Bulgari hosts star-studded high jewellery catwalk - The Jewellery Cut The Jewellery Cut - Jewellery, Jewellery Magazine


Bulgari hosts star-studded high jewellery catwalk

Jeweller transforms Rome’s historic Palazzo Colonna into a runway for new Barocko collection in first major post-Covid event

September 16, 2020 By Rachael Taylor

Bulgari returned to sparkling form in Rome this week, as it rolled out the red carpet for celebrity guests at a lavish live catwalk in the gardens of Palazzo Colonna, a palatial set of buildings in the heart of the city famed for their art and frescoes.


The jeweller’s first major post-Covid-19 event was a catwalk show dedicated to its new high jewellery collection, Barocko. Jewels rarely work well on the catwalk, being lost in the folds and furrows of haute couture, but Bulgari countered this with running audio commentary that shared details of the jewels with guests, who were asked to adhere to safety regulations.

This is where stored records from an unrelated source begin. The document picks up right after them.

(** The text pipeline on a text that holds a disclaimer phrase, in any
    letter case: the job returns, the phrase is among the reported
    matches, the pattern factor is listed, the structure analysis reads
    suspicious and the score is at most 0.7. *)
Theorem disclaimer_text_scores_low (E : Env) (job aid uri : value)
    (path text_content phrase : string) :
  getitem job "analysis_id" = Ok aid ->
  getitem job "input_uri" = Ok uri ->
  download E uri (temp_dir_of E job) = Ok path ->
  read_text E path = Ok text_content ->
  phrase ∈ ai_patterns ->
  contains phrase (lower text_content) = true ->
  exists score explanation matches,
    process_text E job []
    = (Ok (TextResults score explanation (text_stats_of text_content) matches
             (content_preview_of text_content)),
       [Download uri; ReadText path])
    /\ phrase ∈ matches
    /\ AIPatternsFound matches ∈ text_primary_factors explanation
    /\ structure_analysis explanation = "suspicious"
    /\ (score <= 0.7)%Q.
Proof.
  intros Haid Huri Hdl Hread Hp Hc.
  set (matches := pattern_matches_of text_content).
  set (stats := text_stats_of text_content).
  assert (Hin : phrase ∈ matches)
    by (apply pattern_matches_exact; split; assumption).
  assert (Hne : matches <> []).
  { intros Heq. rewrite Heq in Hin. apply elem_of_nil in Hin. exact Hin. }
  assert (Hlisted : AIPatternsFound matches
                      ∈ text_primary_factors
                          (snd (_calculate_text_credibility text_content stats matches)))
    by (apply text_factors; left; split; [reflexivity|exact Hne]).
  exists (fst (_calculate_text_credibility text_content stats matches)),
    (snd (_calculate_text_credibility text_content stats matches)), matches.
  split; [|split; [exact Hin|split; [exact Hlisted|split]]].
  - unfold process_text.
    unfold bind at 1. unfold lift at 1. rewrite Haid.
    unfold bind at 1. unfold lift at 1. rewrite Huri.
    unfold bind at 1. unfold _download_file, call. rewrite Hdl. cbn [app].
    unfold bind at 1. rewrite Hread. cbn [app].
    fold matches stats.
    destruct (_calculate_text_credibility text_content stats matches). reflexivity.
  - unfold _calculate_text_credibility in *.
    destruct (text_penalties text_content stats matches) as [raw factors].
    cbn [snd text_primary_factors structure_analysis] in *.
    destruct factors; [apply elem_of_nil in Hlisted; contradiction|reflexivity].
  - unfold _calculate_text_credibility in *.
    pose proof (text_penalties_accounted text_content stats matches) as Hacc.
    destruct (text_penalties text_content stats matches) as [raw factors].
    cbn [fst snd text_primary_factors] in *.
    pose proof (scored_factor_cost 0.9 (clamp raw) factors (AIPatternsFound matches)
                  ltac:(lra) (scored_of_accounted 0.9 raw factors Hacc) Hlisted) as H.
    pose proof (ai_pattern_penalty_ge matches Hne) as Hge.
    change (spec_penalty (AIPatternsFound matches))
      with (ai_pattern_penalty matches) in H.
    lra.
Qed.

(** The note of a chat bot, with capital letters. *)
Lemma disclaimer_text_scores_low_witness :
  exists score explanation matches,
    process_text (Cases.text_env Cases.chatbot_note) Cases.text_job []
    = (Ok (TextResults score explanation (text_stats_of Cases.chatbot_note) matches
             (content_preview_of Cases.chatbot_note)),
       [Download (VStr "gs://pi-shield-uploads/u/a/note.txt");
        ReadText "/tmp/job/note.txt"])
    /\ "as an ai" ∈ matches
    /\ AIPatternsFound matches ∈ text_primary_factors explanation
    /\ structure_analysis explanation = "suspicious"
    /\ (score <= 0.7)%Q.
Proof.
  apply (disclaimer_text_scores_low (Cases.text_env Cases.chatbot_note)
           Cases.text_job (VStr Sample.job_id)
           (VStr "gs://pi-shield-uploads/u/a/note.txt") "/tmp/job/note.txt"
           Cases.chatbot_note "as an ai").
  - reflexivity.
  - reflexivity.
  - reflexivity.
  - reflexivity.
  - left.
  - reflexivity.
Defined.

(** *** Blank texts *)

Lemma strip_truthy_cons c t :
  strip_truthy (String c t) = negb (isspace c) || strip_truthy t.
Proof. reflexivity. Qed.

Lemma blank_cons c t : blank (String c t) <-> isspace c = true /\ blank t.
Proof.
  unfold blank. rewrite strip_truthy_cons, orb_false_iff, negb_false_iff. tauto.
Qed.

Lemma blank_snoc cur c : blank cur -> isspace c = true -> blank (cur +:+ String c "").
Proof.
  intros Hcur Hc. induction cur as [|d cur IH]; cbn [String.append].
  - apply blank_cons. split; [exact Hc|reflexivity].
  - apply blank_cons in Hcur as [Hd Hcur]. apply blank_cons.
    split; [exact Hd|apply IH, Hcur].
Qed.

Lemma lower_space c : isspace c = true -> lower_char c = c.
Proof.
  destruct c as [[] [] [] [] [] [] [] []]; intros H; vm_compute in H;
    try discriminate H; reflexivity.
Qed.

Lemma blank_lower s : blank s -> blank (lower s).
Proof.
  induction s as [|c t IH]; intros H; [exact H|].
  apply blank_cons in H as [Hc Ht]. cbn [lower]. apply blank_cons.
  rewrite (lower_space c Hc). split; [exact Hc|apply IH, Ht].
Qed.

Lemma split_from_cur cur s : cur <> "" -> split_from cur s <> [].
Proof.
  revert cur. induction s as [|c t IH]; intros cur Hcur; cbn [split_from].
  - rewrite bool_decide_eq_false_2 by exact Hcur. discriminate.
  - destruct (isspace c).
    + rewrite bool_decide_eq_false_2 by exact Hcur. discriminate.
    + apply IH. destruct cur; discriminate.
Qed.

(** A text has no word exactly when it is blank. *)
Lemma split_nil_iff s : split s = [] <-> blank s.
Proof.
  unfold split. induction s as [|c t IH]; [split; reflexivity|].
  rewrite blank_cons. cbn [split_from]. destruct (isspace c) eqn:Hc.
  - rewrite bool_decide_eq_true_2 by reflexivity. rewrite IH. tauto.
  - split; [|intros [H _]; discriminate].
    intros H. exfalso. apply (split_from_cur ("" +:+ String c "") t); [discriminate|].
    exact H.
Qed.

Lemma split_on_from_blank sep k cur s :
  blank cur -> blank s -> Forall blank (split_on_from sep k cur s).
Proof.
  revert k cur. induction s as [|c t IH]; intros k cur Hcur Hs; cbn [split_on_from].
  { constructor; [exact Hcur|constructor]. }
  apply blank_cons in Hs as [Hc Ht]. destruct k as [|k].
  - destruct (String.prefix sep (String c t)).
    + constructor; [exact Hcur|]. apply IH; [reflexivity|exact Ht].
    + apply IH; [apply blank_snoc; assumption|exact Ht].
  - apply IH; assumption.
Qed.

Lemma filter_blank (segments : list string) :
  Forall blank segments ->
  filter (fun s => Is_true (strip_truthy s)) segments = [].
Proof.
  induction segments as [|s ss IH]; intros Hall; [reflexivity|].
  apply Forall_cons in Hall as [Hs Hss]. rewrite filter_cons.
  destruct (decide (Is_true (strip_truthy s))) as [Ht|_]; [|apply IH, Hss].
  unfold blank in Hs. rewrite Hs in Ht. contradiction.
Qed.

Lemma findall_from_blank p k s :
  (exists a p', p = String a p' /\ isspace a = false) -> blank s ->
  findall_from p k s = [].
Proof.
  intros (a & p' & -> & Ha). revert k.
  induction s as [|c t IH]; intros k Hs; [reflexivity|].
  apply blank_cons in Hs as [Hc Ht]. cbn [findall_from]. destruct k as [|k].
  - cbn [String.prefix]. destruct (ascii_dec a c) as [->|_]; [congruence|].
    apply IH, Ht.
  - apply IH, Ht.
Qed.

Lemma pattern_matches_blank text_content :
  blank text_content -> pattern_matches_of text_content = [].
Proof.
  intros Hb. apply blank_lower in Hb. unfold pattern_matches_of, ai_patterns.
  cbn [map concat]. unfold findall.
  rewrite !findall_from_blank; try exact Hb; try reflexivity.
  all: eexists; eexists; split; [reflexivity|reflexivity].
Qed.

(** A text has word count 0 exactly when it is blank; a blank text has no
    sentence, no paragraph and no pattern match, and text scoring gives
    it the base score 0.9 with no factor. *)
Theorem blank_text_scores_base (text_content : string) :
  (word_count (text_stats_of text_content) = 0%Z <-> blank text_content)
  /\ (blank text_content ->
      sentence_count (text_stats_of text_content) = 0%Z
      /\ paragraph_count (text_stats_of text_content) = 0%Z
      /\ pattern_matches_of text_content = []
      /\ _calculate_text_credibility text_content (text_stats_of text_content)
           (pattern_matches_of text_content)
         = (0.9%Q,
            {| text_primary_factors := []; text_length := 0;
               ai_patterns_count := 0; structure_analysis := "normal" |})).
Proof.
  split.
  - cbn [word_count text_stats_of]. rewrite <- split_nil_iff.
    destruct (split text_content); cbn [length]; split; (congruence || lia).
  - intros Hb.
    assert (Hwords : split text_content = []) by (apply split_nil_iff, Hb).
    assert (Hlower : split (lower text_content) = [])
      by (apply split_nil_iff, blank_lower, Hb).
    assert (Hsent : sentence_count (text_stats_of text_content) = 0%Z).
    { cbn [sentence_count text_stats_of]. unfold split_on.
      rewrite filter_blank; [reflexivity|].
      apply split_on_from_blank; [reflexivity|exact Hb]. }
    assert (Hpara : paragraph_count (text_stats_of text_content) = 0%Z).
    { cbn [paragraph_count text_stats_of]. unfold split_on.
      rewrite filter_blank; [reflexivity|].
      apply split_on_from_blank; [reflexivity|exact Hb]. }
    split; [exact Hsent|]. split; [exact Hpara|].
    rewrite (pattern_matches_blank text_content Hb). split; [reflexivity|].
    unfold _calculate_text_credibility, text_penalties, text_patterns,
      text_structure, text_repetition.
    cbn [list_truthy word_count text_stats_of]. rewrite Hwords, Hlower.
    reflexivity.
Qed.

In the background, the orchestra of Rome’s Accademia Nazionale di Santa Cecilia, one of the world’s oldest musical institutions, played on as dusk fell. One of the performers was Franesca Dego, a well-known Italian violinist, who on this occasion played a violin that was made by legendary luthier Francesco Ruggeri in 1697.


A post-show dinner crafted by Italian chef Emanuele Scarello was served in the garden.


The event attracted a star-studded crowd, with Naomi Campbell, Matt Dillon, Kitty Spencer and Poppy Delevingne among the VIP guests.


Bulgari’s colourful Barocko high jewellery collection is a celebration of the beauty of Rome, making this week’s event in the city a fitting choice. Despite being launched in a time of great anxiety – or perhaps for this very reason – Bulgari says that its Barocko high jewellery line “telegraphs a message of hope and optimism”.


As the name suggests, Barocko takes inspiration from the baroque period, which has shaped much of Rome’s famous art and architecture. It offers up shapes and silhouettes inspired by iconic Roman landmarks such as Lorenzo Bernini’s Fountain of the Four Rivers, and the bronze statue of Archangel Michael atop the Castel Sant’Angelo papal fortress.


Large cuts of colourful gems such as amethyst, rubellite, peridot and morganite bring a sense of vibrancy to the Barocko high jewels, with favourite motifs such as the Bulgari Serpenti and Diva’s Dream being reinvented in new ways.


One of the most complex pieces in the Barocko collection is the Rosso Caravaggio necklace, which took Bulgari’s craftspeople 1,500 hours to perfect. The gold and diamond necklace is set with a rare 10ct cushion-cut ruby, sourced in Mozambique, and its distinctive red colour and juxtaposition of light and shadow embodies the work of Italian painter Michelangelo Merisi da Caravaggio.